All’imputato era stata contestata una condotta colposa consistita nell’omessa adozione, in violazione dei tradizionali parametri della colpa generica, delle adeguate misure di protezione idonee a impedire che la paziente si desse la morte.

Contro la sentenza d’appello il medico proponeva ricorso per cassazione, a seguito del quale la Suprema Corte (sezione quarta penale) ha emesso la sentenza 1° agosto 2016, n. 33609.

Il ricorso per Cassazione
La Cassazione ha ripercorso l’iter logico seguito dalla Corte d’Appello nel pronunciare sentenza di condanna nei confronti del medico, vagliandone la correttezza. 

Riguardo all’elemento soggettivo del reato, nel caso specifico consistito in un comportamento colposo dell’imputato, la Corte d’Appello aveva evidenziato come la vittima soffrisse da lungo tempo di una grave forma di depressione, circostanza attestata dalla diagnosi di ingresso nella casa di cura: dalla cartella clinica, infatti, era emersa in maniera evidente una depressione del tono dell’umore, ansia, insonnia e, soprattutto, un’ideazione negativa a sfondo suicidario. La patologia psichiatrica della vittima era stata quindi inquadrata nelle forme di un “disturbo bipolare II” o psicosi maniaco-depressiva, che si caratterizza per l’alto rischio di suicidio, valutabile come trenta volte superiore rispetto quello della popolazione generale. Fra l’altro, in precedenza la donna aveva già posto in essere ben due tentativi di suicidio.

Accertata tale patologia sulla vittima, la Corte d’Appello aveva ritenuto dimostrato il carattere di soggetto ad alto rischio della paziente, per la quale, secondo le linee-guida più riconosciute nel settore specifico psichiatrico, sarebbe stato assolutamente necessario procedere, oltre a tutti gli interventi di tipo farmacologico, a una stretta sorveglianza, intesa come assistenza della paziente ventiquattr’ore su ventiquattro. Purtroppo però tale misura non fu in nessun caso e in nessun momento adottata nei confronti della paziente, che risultò pienamente libera di muoversi per tutto l’edificio senza alcuna sorveglianza.

Sul punto la Cassazione, nella pronuncia in commento, ha ricordato il costante orientamento giurisprudenziale in base al quale il medico psichiatra deve ritenersi titolare di una posizione di garanzia nei confronti del paziente, con la conseguenza che lo stesso, quando sussista il concreto rischio di condotte autolesive, anche suicidiarie, è tenuto ad apprestare specifiche cautele (Sez. 4, Sentenza n. 48292 del 27/11/2008).

Il giudizio della Cassazione
La Suprema Corte ha ritenuto, dunque, condivisibile il giudizio della Corte d’Appello circa la grave negligenza riconosciuta in capo all’imputato; infatti, le condizioni della paziente, i suoi precedenti tentativi di suicidio, nonché la diagnosi formulata in fase di accettazione, avrebbero dovuto rendere largamente prevedibile il rischio di un rinnovato tentativo di suicidio della donna, che viceversa l’imputato ebbe a trascurare e, dunque, a gestire con manifesta superficialità e negligenza.

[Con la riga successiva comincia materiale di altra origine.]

Lemma discard_loop_ok hi fuel now una b k : tx_inv hi una b -> 0 <= k < 2 ^ 31 -> (length (m_sentList b) < fuel)%nat ->
  exists deleted b', discard_loop fuel now k b = Some (deleted, b') /\ tx_inv hi (una + Z.min k (m_size b)) b' /\
    m_size b' = m_size b - Z.min k (m_size b) /\ m_highestSack b' = m_highestSack b /\ m_sackEnabled b' = m_sackEnabled b /\ m_maxBuffer b' = m_maxBuffer b /\
    left_over k (m_sentList b) (m_sentList b') deleted.
Proof.
  revert una b k. induction fuel as [|fuel IH]; intros una b k H Hk Hf; [lia |].
  destruct (tx_bound isn stream hi una b H) as (Hb1 & Hb2 & Hb3). destruct (decide (m_size b = 0 \/ k = 0)) as [Hstop|Hgo].
  { rewrite discard_stop by (done || lia). exists [], b. replace (Z.min k (m_size b)) with 0 by lia. rewrite Z.add_0_r. split_and!; try done; [lia |].
    destruct (m_sentList b) as [|i r] eqn:E; [by left | right]. pose proof (v_laid _ _ _ _ _ H) as Hl. apply laid_app in Hl as [Hl _]. rewrite E in Hl. destruct Hl as (Hp & _).
    exists i, i, r. simpl in *. pose proof (tx_total_nonneg r). split_and!; try done; lia. }
  destruct (m_sentList b) as [|i r] eqn:E.
  - cbn [total foldr] in Hb3. destruct (discard_new hi una b fuel now k) as (i & b1 & -> & H1 & E1 & Ez & Hz & Hh & Hc & Hm); [done | done | lia | lia |].
    unfold MAX_TX in *. rewrite (discard_step hi una b1 i []) by (done || lia). rewrite (proj2 (Z.leb_le _ _)) by lia.
    rewrite discard_stop; [| unfold shift; fields; lia | lia]. exists [i], (shift una (isize i) i [] b1). split; [done |].
    pose proof (tx_inv_drop hi una b1 i [] H1 E1) as H2. rewrite Ez in H2 at 1. unfold shift in *; fields. split_and!; try done; [lia | by left].
  - assert (isize i <= m_size b) as Hi by (simpl in Hb3; pose proof (tx_total_nonneg r); lia). unfold MAX_TX in *. pose proof (isize_nonneg i).
    rewrite (discard_step hi una b i r) by (done || lia). destruct (Z.leb_spec (isize i) k) as [Hle|Hgt].
    + destruct (IH (una + isize i) (shift una (isize i) i r b) (k - isize i)) as (deleted & b' & -> & H1 & Hz & Hh & Hc & Hm & Hlo); [by apply tx_inv_drop | lia | simpl in Hf; unfold shift; fields; lia |].
      unfold shift in *; fields. exists (i :: deleted), b'. split; [done |]. replace (una + isize i + Z.min (k - isize i) (m_size b - isize i)) with (una + Z.min k (m_size b)) in H1 by lia.
      split_and!; try done; [lia |]. destruct Hlo as [->|(j & j' & r' & -> & -> & Hj & Hr)]; [by left | right]. exists j, j', r'. simpl. split_and!; try done; lia.
    + destruct (tx_inv_cut hi una b i r k H E ltac:(lia)) as [H1 Hz]. eexists [], _. split; [done |]. replace (Z.min k (m_size b)) with k by lia.
      split_and!; try done. right. eexists i, _, r. split_and!; [done | done | done | simpl; lia | simpl; lia].
Qed.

La Cassazione ha ritenuto, dunque, che con motivazione immune da vizi d’indole logica o giuridica, la Corte d’Appello aveva tratto la conclusione che, laddove l’imputato avesse assicurato una stretta e continua sorveglianza della paziente, l’evento lesivo oggetto di giudizio non si sarebbe verificato.

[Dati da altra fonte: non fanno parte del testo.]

Lemma slow_start_ack n tcb : tcb_ok tcb -> 1 <= n -> m_cWnd tcb + m_segmentSize tcb <= m_ssThresh tcb -> (m_cWnd tcb + m_segmentSize tcb = m_ssThresh tcb -> n = 1) ->
  NewReno.IncreaseWindow n tcb = Some (set_cWnd (m_cWnd tcb + m_segmentSize tcb) tcb).
Proof.
  intros [[Hs1 Hs2] [Hw1 Hw2] Ht] Hn Hle Heq. unfold NewReno.IncreaseWindow, NewReno.SlowStart. rewrite (proj2 (Z.ltb_lt _ _)) by lia. rewrite (proj2 (Z.leb_le 1 n)) by lia. rewrite u32_small by lia.
  cbn [m_ssThresh m_cWnd set_cWnd]. destruct (Z.leb_spec (m_ssThresh tcb) (m_cWnd tcb + m_segmentSize tcb)); [|done].
  rewrite (Heq ltac:(lia)). unfold NewReno.CongestionAvoidance. done.
Qed.
Lemma slow_start_run l tcb : tcb_ok tcb -> Forall (fun k => 1 <= k) l -> m_cWnd tcb + Z.of_nat (length l) * m_segmentSize tcb <= m_ssThresh tcb ->
  (m_cWnd tcb + Z.of_nat (length l) * m_segmentSize tcb = m_ssThresh tcb -> forall k, last l = Some k -> k = 1) ->
  acks l tcb = Some (set_cWnd (m_cWnd tcb + Z.of_nat (length l) * m_segmentSize tcb) tcb).
Proof.
  intros Hok Hl. revert tcb Hok. induction Hl as [|n l Hn Hl IH]; intros tcb Hok Hle Heq; cbn [acks length] in *; [by rewrite Z.mul_0_l, Z.add_0_r, set_cWnd_same|].
  pose proof Hok as [[Hs1 Hs2] [Hw1 Hw2] Ht]. rewrite slow_start_ack; [|done|done|nia|].
  - rewrite IH; [|apply tcb_ok_window; [done|nia]|cbn [m_cWnd m_segmentSize m_ssThresh set_cWnd]; lia|].
    + cbn [m_cWnd m_segmentSize set_cWnd]. unfold set_cWnd. cbn. do 2 f_equal. lia.
    + cbn [m_cWnd m_segmentSize m_ssThresh set_cWnd]. intros E k Hk. apply Heq; [lia|]. by destruct l.
  - intros E. destruct l as [|k l]; [by apply (Heq ltac:(cbn [length]; lia))|]. cbn [length] in Hle. nia.
Qed.
Lemma avoidance_run l tcb b : tcb_ok tcb -> Forall (fun n => 1 <= n) l -> m_ssThresh tcb <= m_cWnd tcb -> b <= m_cWnd tcb -> 0 < b ->
  m_cWnd tcb + Z.of_nat (length l) * m_segmentSize tcb < 2 ^ 32 ->
  exists w, acks l tcb = Some (set_cWnd w tcb) /\ m_cWnd tcb + Z.of_nat (length l) <= w <= m_cWnd tcb + Z.of_nat (length l) * Z.max 1 (m_segmentSize tcb * m_segmentSize tcb / b).
Proof.
  intros Hok Hl. revert tcb Hok. induction Hl as [|n l Hn Hl IH]; intros tcb Hok Hca Hb Hb' Hbig; cbn [acks length] in *; [exists (m_cWnd tcb); rewrite set_cWnd_same; split; [done|lia]|].
  pose proof Hok as [[Hs1 Hs2] [Hw1 Hw2] Ht]. pose proof (adder_range tcb Hok) as Ha. set (q := Z.max 1 (m_segmentSize tcb * m_segmentSize tcb / b)) in *.
  assert (adder tcb <= q) as Hq. { unfold adder, q. apply Z.max_le_compat_l, Z.div_le_compat_l; nia. }
  unfold NewReno.IncreaseWindow. rewrite (proj2 (Z.ltb_ge _ _)), (proj2 (Z.leb_le (m_ssThresh tcb) _)) by done.
  assert (NewReno.CongestionAvoidance n tcb = Some (set_cWnd (m_cWnd tcb + adder tcb) tcb)) as ->.
  { unfold NewReno.CongestionAvoidance. rewrite (proj2 (Z.ltb_lt 0 n)), (proj2 (Z.eqb_neq (m_cWnd tcb) 0)) by lia. cbn [negb NS_ASSERT]. rewrite (u32_small (m_segmentSize tcb * m_segmentSize tcb)) by nia. fold (adder tcb). by rewrite u32_small by nia. }
  destruct (IH (set_cWnd (m_cWnd tcb + adder tcb) tcb)) as (w&->&Hw); [apply tcb_ok_window; [done|nia]|cbn [m_cWnd m_ssThresh m_segmentSize set_cWnd]; nia..|].
  cbn [m_cWnd m_segmentSize set_cWnd] in Hw. fold q in Hw. exists w. split; [done|]. rewrite Nat2Z.inj_succ. nia.
Qed.

(** C20: The window of NewReno grows as RFC 5681 says, per acknowledgement of new data,
    however many segments each of them covers. In slow start it grows by exactly one segment
    for every such acknowledgement, so that acknowledgements of every segment of a window
    double it, as long as it stays below the threshold; the last one may reach the
    threshold if it covers one segment. From the threshold on, each acknowledgement adds at
    least one byte and at most segment^2 / window, rounded down, or one byte: as many of
    them as there are segments in the window add at most the larger of one segment and a
    byte for each of them. *)
Theorem new_reno_growth l tcb : tcb_ok tcb -> Forall (fun k => 1 <= k) l -> let n := Z.of_nat (length l) in let w := m_cWnd tcb in let seg := m_segmentSize tcb in
  (w + n * seg < m_ssThresh tcb \/ w + n * seg = m_ssThresh tcb /\ last l = Some 1 -> acks l tcb = Some (set_cWnd (w + n * seg) tcb)) /\
  (m_ssThresh tcb <= w -> w + n * seg < 2 ^ 32 ->
    exists w', acks l tcb = Some (set_cWnd w' tcb) /\ w + n <= w' <= w + n * Z.max 1 (seg * seg / w) /\ (n * seg <= w -> w' <= w + Z.max seg n)).
Proof.
  intros Hok Hl n w seg. pose proof Hok as [[Hs1 Hs2] [Hw1 Hw2] Ht]. split; [intros Hle; apply slow_start_run; [done|done|unfold n, w, seg in *; lia|]|].
  { intros Eq k Hk. unfold n, w, seg in *. destruct Hle as [|[_ Hl1]]; [lia|]. rewrite Hk in Hl1. by injection Hl1. }
  intros Hca Hbig. destruct (avoidance_run l tcb w Hok Hl Hca) as (w'&E&Hw); [done|unfold w; lia|done|]. fold n w seg in Hw. exists w'. split; [done|]. split; [done|]. intros Hn.
  set (q := seg * seg / w) in *. assert (q * w <= seg * seg) by (pose proof (Z.mul_div_le (seg * seg) w); unfold q, w in *; lia).
  assert (0 <= q) by (apply Z.div_pos; unfold w, seg; lia). assert (n * q <= seg) by (assert (0 <= n) by (unfold n; lia); unfold w, seg in *; nia). assert (0 <= n) by (unfold n; lia). nia.
Qed.
Definition demo_tcb (cWnd ssThresh : Z) : TcpSocketState := mkTcb cWnd cWnd ssThresh 1000 0 false.
Lemma demo_tcb_ok : tcb_ok (demo_tcb 4000 4000).
Proof. split; vm_compute; split; (reflexivity || discriminate). Qed.
(** Slow start with cumulative acknowledgements, and four acknowledgements of a window of
    four segments. *)
Lemma new_reno_growth_witness : acks [2; 2; 1] (demo_tcb 4000 7000) = Some (set_cWnd 7000 (demo_tcb 4000 7000)) /\
  exists w, acks [1; 2; 1; 1] (demo_tcb 4000 4000) = Some (set_cWnd w (demo_tcb 4000 4000)) /\ 4004 <= w <= 5000.
Proof.
  split.
  - apply (new_reno_growth [2; 2; 1] (demo_tcb 4000 7000)); [split; vm_compute; split; (reflexivity || discriminate)|repeat (apply Forall_cons; split; [lia|]); constructor|right; split; reflexivity].
  - destruct (new_reno_growth [1; 2; 1; 1] (demo_tcb 4000 4000) demo_tcb_ok) as [_ Hca]; [repeat (apply Forall_cons; split; [lia|]); constructor|].
    destruct Hca as (w&E&[Hlo _]&Hhi); [discriminate|reflexivity|]. exists w. split; [exact E|]. split; [exact Hlo|apply Hhi; discriminate].
Defined.

(** ** Proportional rate reduction *)

Definition with_inFlight (n : Z) (tcb : TcpSocketState) : TcpSocketState :=
  mkTcb (m_cWnd tcb) (m_cWndInfl tcb) (m_ssThresh tcb) (m_segmentSize tcb) n (m_isRetransDataAcked tcb).
(** An acknowledgement of [delivered] bytes that leaves [inFlight]; the sender then sends
    what the window allows. *)
Definition prr_ack (ack : Z * Z) (x : TcpSocketState * Prr.TcpPrrRecovery) : option (TcpSocketState * Prr.TcpPrrRecovery) :=
  let '(delivered, inFlight) := ack in
  let* (tcb, r) := Prr.DoRecovery delivered (with_inFlight inFlight x.1) x.2 in
  Some (tcb, Prr.UpdateBytesSent (m_cWnd tcb - inFlight) r).
Fixpoint prr_run (l : list (Z * Z)) (x : TcpSocketState * Prr.TcpPrrRecovery) : option (TcpSocketState * Prr.TcpPrrRecovery) :=
  match l with [] => Some x | ack :: l => let* y := prr_ack ack x in prr_run l y end.
Definition delivered_by (l : list (Z * Z)) : Z := foldr (fun a s => a.1 + s) 0 l.

Lemma ceil_div_spec a b : 0 <= a -> 0 < b -> 0 <= Prr.ceil_div a b /\ (Prr.ceil_div a b - 1) * b < a <= Prr.ceil_div a b * b.
Proof. intros Ha Hb. unfold Prr.ceil_div. pose proof (Z.div_mod (- a) b ltac:(lia)). pose proof (Z.mod_pos_bound (- a) b Hb). nia. Qed.
Lemma ceil_div_mono a a' b : 0 < b -> a <= a' -> Prr.ceil_div a b <= Prr.ceil_div a' b.
Proof. intros Hb Ha. unfold Prr.ceil_div. pose proof (Z.div_le_mono (- a') (- a) b Hb). lia. Qed.
(** The recovery after [d] bytes were delivered and [out] sent. *)
Record prr_at (seg ss flight d out : Z) (x : TcpSocketState * Prr.TcpPrrRecovery) : Prop := mkPrrAt {
  pa_segment : m_segmentSize x.1 = seg /\ 0 < seg < 2 ^ 16;
  pa_threshold : m_ssThresh x.1 = ss /\ 0 < ss;
  pa_state : Prr.m_prrDelivered x.2 = d /\ Prr.m_prrOut x.2 = out /\ Prr.m_recoveryFlightSize x.2 = flight;
  pa_range : 0 <= d <= flight /\ flight * ss < 2 ^ 32 /\ 0 <= out < 2 ^ 31
}.
Lemma prr_ack_ok seg ss flight d out delivered inFlight x : prr_at seg ss flight d out x -> 0 <= delivered -> d + delivered <= flight -> 0 < flight -> ss < inFlight < 2 ^ 31 ->
  exists y, prr_ack (delivered, inFlight) x = Some y /\ prr_at seg ss flight (d + delivered) (Z.max (Z.max out (Prr.ceil_div ((d + delivered) * ss) flight)) (if 0 <? out then 0 else seg)) y.
Proof.
  destruct x as [tcb r]. intros [[Es Hs] [Et Ht] (Ed&Eo&Ef) (Hd&Hp&Ho)] Hdl Hle Hfl Hin. cbn [fst snd] in *. unfold prr_ack, Prr.DoRecovery. cbn [fst snd]. rewrite Ed, Eo, Ef.
  rewrite u32_small by nia. unfold Prr.sendCount. cbn [m_ssThresh m_bytesInFlight m_segmentSize with_inFlight Prr.m_recoveryFlightSize Prr.m_prrDelivered Prr.m_prrOut]. rewrite Et, Es.
  rewrite (proj2 (Z.ltb_lt _ _)), (proj2 (Z.eqb_neq flight 0)) by lia. cbn [negb NS_ASSERT]. rewrite u32_small by nia. set (c := Prr.ceil_div ((d + delivered) * ss) flight).
  destruct (ceil_div_spec ((d + delivered) * ss) flight ltac:(nia) Hfl) as [Hc0 Hc]. fold c in Hc0, Hc. assert (c <= ss) as Hcs by nia.
  unfold Prr.to_int. rewrite (proj2 (Z.leb_le _ _)), (proj2 (Z.ltb_lt _ _)) by lia. cbn [andb NS_ASSERT]. replace (i32 seg) with seg by (symmetry; apply swrap_small; lia).
  set (n := Z.max (c - out) (if 0 <? out then 0 else seg)). assert (0 <= n < 2 ^ 31) as Hn by (unfold n; destruct (Z.ltb_spec 0 out); lia). rewrite (u32_small (inFlight + n)) by lia.
  eexists. split; [reflexivity|]. split; cbn; [by rewrite Es|by rewrite Et| |].
  - split_and!; [done| |done]. replace (inFlight + n - inFlight) with n by lia. unfold n. destruct (Z.ltb_spec 0 out); rewrite u32_small by lia; lia.
  - destruct (Z.ltb_spec 0 out); lia.
Qed.
Lemma delivered_nonneg ss l : Forall (fun a => 0 <= a.1 /\ ss < a.2 < 2 ^ 31) l -> 0 <= delivered_by l.
Proof. induction 1 as [|a l [Ha _] _ IH]; [done|]. cbn [delivered_by foldr]. unfold delivered_by in IH. lia. Qed.
Lemma prr_run_ok seg ss flight l : forall d out x, prr_at seg ss flight d out x -> 0 < flight -> Forall (fun a => 0 <= a.1 /\ ss < a.2 < 2 ^ 31) l -> d + delivered_by l <= flight -> l <> [] ->
  out = 0 \/ (seg <= out /\ Prr.ceil_div (d * ss) flight <= out) ->
  exists y, prr_run l x = Some y /\ prr_at seg ss flight (d + delivered_by l) (Z.max seg (Z.max out (Prr.ceil_div ((d + delivered_by l) * ss) flight))) y.
Proof.
  induction l as [|[dl fl] l IH]; intros d out x Hx Hfl Hl Hle Hne Ho; [done|]. apply Forall_cons in Hl as [[Hdl Hin] Hl]. cbn [fst snd delivered_by foldr prr_run] in *. fold (delivered_by l) in *.
  pose proof (delivered_nonneg ss l Hl) as Hd0. pose proof Hx as [[_ Hs] [_ Ht] _ (Hd&_&Hor)].
  destruct (prr_ack_ok seg ss flight d out dl fl x Hx Hdl ltac:(lia) Hfl Hin) as (y&->&Hy). set (c1 := Prr.ceil_div ((d + dl) * ss) flight) in *.
  destruct (ceil_div_spec ((d + dl) * ss) flight ltac:(nia) Hfl) as [Hc0 _]. fold c1 in Hc0. assert (Z.max (Z.max out c1) (if 0 <? out then 0 else seg) = Z.max seg (Z.max out c1)) as E1 by (destruct (Z.ltb_spec 0 out); lia).
  rewrite E1 in Hy. rewrite Z.add_assoc. destruct l as [|a l]; [exists y; cbn [delivered_by foldr]; by rewrite Z.add_0_r|].
  destruct (IH _ _ y Hy Hfl Hl ltac:(lia) ltac:(done)) as (z&->&Hz); [right; fold c1; lia|]. exists z. split; [done|].
  assert (c1 <= Prr.ceil_div ((d + dl + delivered_by (a :: l)) * ss) flight) by (apply ceil_div_mono; [done|nia]). by replace (Z.max seg (Z.max out (Prr.ceil_div ((d + dl + delivered_by (a :: l)) * ss) flight))) with (Z.max seg (Z.max (Z.max seg (Z.max out c1)) (Prr.ceil_div ((d + dl + delivered_by (a :: l)) * ss) flight))) by lia.
Qed.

Conseguentemente, a parere della Cassazione il medico era stato correttamente ritenuto responsabile del reato di omicidio colposo e per tale ragione condannato dalla Corte d’Appello.

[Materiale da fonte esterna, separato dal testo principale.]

(** The waiting packets of all entries. *)
Definition waiting_in l : list Pkt := concat ((fun x => m_pending x.2) <$> l).
Lemma waiting_perm l l' : l ≡ₚ l' -> waiting_in l ≡ₚ waiting_in l'.
Proof. intros H. unfold waiting_in. by rewrite H. Qed.
Lemma waiting_put to e e0 l : sorted_keys l -> find_entry to l = Some e0 -> exists rest, waiting_in l ≡ₚ m_pending e0 ++ rest /\ waiting_in (put_entry to e l) ≡ₚ m_pending e ++ rest.
Proof.
  intros Hs Hf. destruct (put_present to e0 l Hs Hf) as (l1&l2&->&H). exists (waiting_in (l1 ++ l2)). rewrite H. unfold waiting_in.
  rewrite !fmap_app, !concat_app. cbn. split; solve_Permutation.
Qed.
Lemma waiting_put_new to e l : find_entry to l = None -> waiting_in (put_entry to e l) ≡ₚ m_pending e ++ waiting_in l.
Proof. intros Hf. by rewrite (waiting_perm _ _ (put_absent to e l Hf)). Qed.
Lemma Forall_put (P : Z * Entry Pkt -> Prop) to e l : sorted_keys l -> Forall P l -> P (to, e) -> Forall P (put_entry to e l).
Proof.
  intros Hs Hl He. destruct (find_entry to l) as [e0|] eqn:Ef.
  - destruct (put_present to e0 l Hs Ef) as (l1&l2&->&H). rewrite H. rewrite !Forall_app, !Forall_cons in *. tauto.
  - rewrite (put_absent _ _ _ Ef). by constructor.
Qed.
Lemma find_Forall (P : Z * Entry Pkt -> Prop) to e l : Forall P l -> find_entry to l = Some e -> P (to, e).
Proof. induction 1 as [|[k x] l Hx _ IH]; [done|]. cbn. destruct (k =? to) eqn:E; [|done]. intros [= <-]. by apply Z.eqb_eq in E as <-. Qed.

(** ** The invariant *)

Definition conf_ok (c : ArpCache Pkt) : Prop :=
  0 <= m_aliveTimeout c /\ 0 <= m_deadTimeout c /\ 0 <= m_waitReplyTimeout c /\ 0 <= m_maxRetries c < 2 ^ 32 - 1 /\ 0 <= m_pendingQueueSize c.
(** The timer is due before a waiting entry expires. *)
Definition entry_ok (now : Z) (c : ArpCache Pkt) (x : Z * Entry Pkt) : Prop :=
  m_ipv4Address x.2 = x.1 /\ 0 <= m_lastSeen x.2 <= now /\ Z.of_nat (length (m_pending x.2)) <= Z.max 1 (m_pendingQueueSize c) /\
  match m_state x.2 with
  | WAIT_REPLY => 0 <= m_retries x.2 <= m_maxRetries c /\ exists f, m_waitReplyTimer c = Some f /\ now <= f <= m_lastSeen x.2 + m_waitReplyTimeout c
  | ALIVE | DEAD => m_pending x.2 = [] /\ m_retries x.2 = 0
  | PERMANENT | STATIC_AUTOGENERATED => True
  end.
Record cache_inv (now : Z) (c : ArpCache Pkt) : Prop := mkCacheInv {
  ci_conf : conf_ok c;
  ci_now : 0 <= now <= TIME_MAX;
  ci_sorted : sorted_keys (m_arpCache c);
  ci_entries : Forall (entry_ok now c) (m_arpCache c);
  ci_timer f : m_waitReplyTimer c = Some f -> now <= f <= now + m_waitReplyTimeout c
}.

(** The packets that left ARP, in the log. *)
(** All packets that ARP is done with, whatever became of them. *)
Definition handled (log : list (aevent Pkt)) : list Pkt :=
  omap (fun ev => match ev with CacheDrop p | ArpDrop p | Forgotten p | TcSend _ p | OtherSend _ p => Some p | _ => None end) log.
Definition waiting (a : Arp Pkt) : list Pkt := waiting_in (m_arpCache (cache a)).
Definition all_packets (a : Arp Pkt) : list Pkt := handled (a_log a) ++ waiting a.
Definition arp_inv (now : Z) (offered : list Pkt) (a : Arp Pkt) : Prop :=
  cache_inv now (cache a) /\ dev_isMulticast (m_device (interface a)) = true /\ offered ≡ₚ all_packets a.

Lemma handled_app (l1 l2 : list (aevent Pkt)) : handled (l1 ++ l2) = handled l1 ++ handled l2.
Proof. apply omap_app. Qed.
Lemma find_ok now c to e : cache_inv now c -> CacheLookup to c = Some e -> entry_ok now c (to, e).
Proof. intros Hc Hf. eapply find_Forall; [apply Hc|exact Hf]. Qed.

(** Changing one entry, with the timer as it is. *)
Lemma update_inv now c to e : cache_inv now c -> entry_ok now c (to, e) -> cache_inv now (update to e c).
Proof.
  intros [H1 H2 H3 H4 H5] He. constructor; try done; cbn; [by apply put_sorted|]. by apply Forall_put.
Qed.
(** Starting the timer does not disturb what it serves. *)
Lemma timer_inv now c : cache_inv now c -> cache_inv now (StartWaitReplyTimer now c).
Proof.
  intros Hc. unfold StartWaitReplyTimer. destruct (m_waitReplyTimer c) as [f|] eqn:Et; [done|]. destruct Hc as [H1 H2 H3 H4 H5].
  constructor; try done; cbn.
  - eapply Forall_impl; [exact H4|]. intros [k e] (A1&A2&A3&A4). split_and!; [exact A1|apply A2|apply A2|exact A3|]. cbn in *.
    destruct (m_state e); try done. destruct A4 as (_&f&Ef&_). congruence.
  - intros f [= <-]. destruct H1 as (_&_&HT&_). lia.
Qed.
Lemma timer_update now to e c : StartWaitReplyTimer now (update to e c) = update to e (StartWaitReplyTimer now c).
Proof. unfold StartWaitReplyTimer. cbn. by destruct (m_waitReplyTimer c). Qed.
Lemma timer_started now c : exists f, m_waitReplyTimer (StartWaitReplyTimer now c) = Some f.
Proof. unfold StartWaitReplyTimer. destruct (m_waitReplyTimer c) eqn:E; eauto. Qed.
Lemma waiting_timer now c : m_arpCache (StartWaitReplyTimer now c) = m_arpCache c.
Proof. unfold StartWaitReplyTimer. by destruct (m_waitReplyTimer c). Qed.

(** A waiting entry never expires: this is what the timer is for. *)
Lemma waiting_not_expired now c to e : cache_inv now c -> CacheLookup to c = Some e -> m_state e = WAIT_REPLY -> IsExpired now c e = false.
Proof.
  intros Hc Hf Hs. destruct (find_ok _ _ _ _ Hc Hf) as (_&_&_&Hw). cbn in Hw. rewrite Hs in Hw. destruct Hw as (_&f&_&Hle).
  unfold IsExpired, GetTimeout. rewrite Hs. apply Z.ltb_ge. lia.
Qed.
Lemma static_not_expired now c to e : cache_inv now c -> CacheLookup to c = Some e -> m_state e = PERMANENT \/ m_state e = STATIC_AUTOGENERATED -> IsExpired now c e = false.
Proof.
  intros Hc Hf Hs. destruct (find_ok _ _ _ _ Hc Hf) as (_&Hl&_). cbn in Hl. pose proof (ci_now _ _ Hc).
  unfold IsExpired, GetTimeout. apply Z.ltb_ge. destruct Hs as [-> | ->]; lia.
Qed.

(** ** Asking *)

(** What an operation does: the packets are kept, the configuration too. *)
Definition keeps (now : Z) (new : list Pkt) (a a' : Arp Pkt) : Prop :=
  cache_inv now (cache a') /\ interface a' = interface a /\ hwAddress a' = hwAddress a /\ new ++ all_packets a ≡ₚ all_packets a'.
Lemma keeps_inv now offered new a a' : arp_inv now offered a -> keeps now new a a' -> arp_inv now (offered ++ new) a'.
Proof. intros (Hc&Hm&Hp) (Hc'&Hi&_&Hp'). split_and!; [done|by rewrite Hi|]. rewrite Hp, <- Hp'. solve_Permutation. Qed.

Lemma ask_ok now jitter packet to e a : cache_inv now (cache a) -> CacheLookup to (cache a) = Some e \/ CacheLookup to (cache a) = None ->
  m_state e = ALIVE \/ m_state e = DEAD -> m_pending e = [] -> m_retries e = 0 -> m_ipv4Address e = to ->
  exists a', ask now jitter packet to e a = Some (None, a') /\ keeps now [packet] a a'.
Proof.
  intros Hc Hf Hs Hp Hr Hip. unfold ask, MarkWaitReply, IsAlive, IsDead, in_state.
  replace (_ || _) with true by (destruct Hs as [-> | ->]; done). rewrite Hp. cbn [length]. rewrite bool_decide_true by done. cbn iota.
  set (e' := UpdateSeen now _). eexists. split; [reflexivity|]. split; [|split; [done|split; [done|]]].
  - cbn [cache report set_cache]. rewrite timer_update. pose proof (timer_inv _ _ Hc) as Hc0. destruct (timer_started now (cache a)) as [f Hf0].
    apply update_inv; [done|]. pose proof (ci_timer _ _ Hc0 f Hf0). pose proof (ci_conf _ _ Hc0) as (_&_&_&C4&C5). pose proof (ci_now _ _ Hc0).
    split_and!; [done|cbn; lia..|cbn; rewrite Hp; cbn; lia|]. cbn. rewrite Hr. split; [lia|]. exists f. split; [done|lia].
  - unfold all_packets, waiting. cbn. rewrite handled_app, waiting_timer. cbn. rewrite app_nil_r.
    enough (waiting_in (put_entry to e' (m_arpCache (cache a))) ≡ₚ [packet] ++ waiting_in (m_arpCache (cache a))) as -> by solve_Permutation.
    destruct Hf as [Hf|Hf].
    + destruct (waiting_put to e' e _ (ci_sorted _ _ Hc) Hf) as (rest&->&->). subst e'. cbn. by rewrite Hp.
    + rewrite (waiting_put_new _ _ _ Hf). subst e'. cbn. by rewrite Hp.
Qed.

Inoltre la Cassazione ha ritenuto che la Corte d’Appello aveva correttamente escluso l’applicabilità dell’art. 3 della cosiddetta “legge Balduzzi” (legge 8 novembre 2012 n. 189), il quale stabilisce che l’esercente la professione sanitaria che nello svolgimento della propria attività si attiene a linee guida e buone pratiche accreditate dalla comunità scientifica non risponde penalmente per colpa lieve. Infatti, nel caso di specie proprio la mancata osservanza delle regole tecniche, trasfuse nelle linee-guida da osservare, ha determinato il tragico evento. Nell’occasione, appunto, le buone pratiche scientifiche avrebbero imposto la predisposizione di una stretta e continua sorveglianza della donna ventiquattr’ore su ventiquattro, cosa che venne dall’imputato totalmente omessa.